Le Parti communiste chinois a annoncé en janvier dernier que son vaste réseau de camps de concentration – ou son programme de «rééducation par le travail forcé» – allait être aboli. Ou mis sur la glace. Ou réformé. Comme beaucoup d'autres changements de politiques sensibles en Chine, les détails sont encore flous. Ainsi, les fonctionnaires au sein du régime ne savent pas trop comment réagir, et les observateurs ne savent pas trop comment évaluer la situation.

Le système de travail forcé, appelé laojiao en chinois, est une des pierres angulaires de l'appareil répressif des communistes depuis 1957 et contient actuellement des centaines de milliers ou des millions de prisonniers. Les chiffres sur la population de détenus demeurent essentiellement des estimations venant des chercheurs en droits de la personne, puisque le régime ne publie aucune statistique et n'autorise pas l'accès. Les Chinois peuvent être condamnés jusqu'à quatre ans de travail forcé, sans avoir accès à un avocat et sans procès, pour des «crimes» comme se moquer d'un fonctionnaire du Parti sur Internet ou pour leurs croyances religieuses.

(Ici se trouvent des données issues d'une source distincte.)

Lemma deep_copy_loop_spec copy f g live0 r : forall k u w, w ≡ₚ nonnull k ++ live0 ->
  match deep_copy_loop (track_copy copy) f track_free g (length r) (zlen k) (k ++ r ++ u) w with
  | (Some d, w') => exists r', d = k ++ r' ++ u /\ Forall2 (fun x y => x = NULL <-> y = NULL) r r' /\
      w' ≡ₚ nonnull (k ++ r') ++ live0
  | (None, w') => w' ≡ₚ live0
  end.
Proof.
  induction r as [|x r IH]; intros k u w Hw; cbn [length deep_copy_loop].
  { exists []. rewrite app_nil_r. done. }
  cbn [app]. rewrite znth_middle by done.
  assert (Hz : forall y : Z, zlen k + 1 = zlen (k ++ [y])) by (intros y; by rewrite zlen_app).
  destruct (Z.eqb_spec x NULL) as [->|Hx].
  - rewrite (Hz NULL), (app_cons_snoc k NULL (r ++ u)). specialize (IH (k ++ [NULL]) u w).
    rewrite nonnull_app in IH. change (nonnull [NULL]) with (@nil Z) in IH. rewrite app_nil_r in IH. specialize (IH Hw).
    destruct (deep_copy_loop _ _ _ _ _ _ _ _) as [[d|] w']; [|exact IH].
    destruct IH as (r' & -> & Hr & Hp). exists (NULL :: r'). rewrite <- !app_assoc in *. split_and!; [done|by constructor|done].
  - unfold track_copy at 1. cbv zeta. rewrite zupd_middle by done. destruct (Z.eqb_spec (copy x w) NULL) as [Hc|Hc].
    + rewrite ztake_app by done. by apply free_all.
    + generalize dependent (copy x w). intros c Hc. rewrite (Hz c), (app_cons_snoc k c (r ++ u)). specialize (IH (k ++ [c]) u (c :: w)).
      rewrite nonnull_app in IH. assert (Hn : nonnull [c] = [c]) by (unfold nonnull; rewrite filter_cons; by case_decide).
      rewrite Hn in IH. destruct (deep_copy_loop _ _ _ _ _ _ _ _) as [[d|] w'].
      * destruct IH as (r' & -> & Hr & Hp); [rewrite Hw; solve_Permutation|].
        exists (c :: r'). rewrite <- !app_assoc in *. split_and!; [done|by constructor|done].
      * apply IH. rewrite Hw. solve_Permutation.
Qed.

Étant donné l'importance du système pour réaliser l'objectif du Parti communiste de «préserver la stabilité», la nouvelle de son abolition a généré beaucoup de spéculation. Comme le suggère un dissident chinois, verra-t-on un cas «d’un bouillon différent mais d’une même médecine»? Le Parti décidera-t-il d'utiliser son système judiciaire pour punir les ennemis de l'État? Ou bien est-ce vraiment un signe de réforme?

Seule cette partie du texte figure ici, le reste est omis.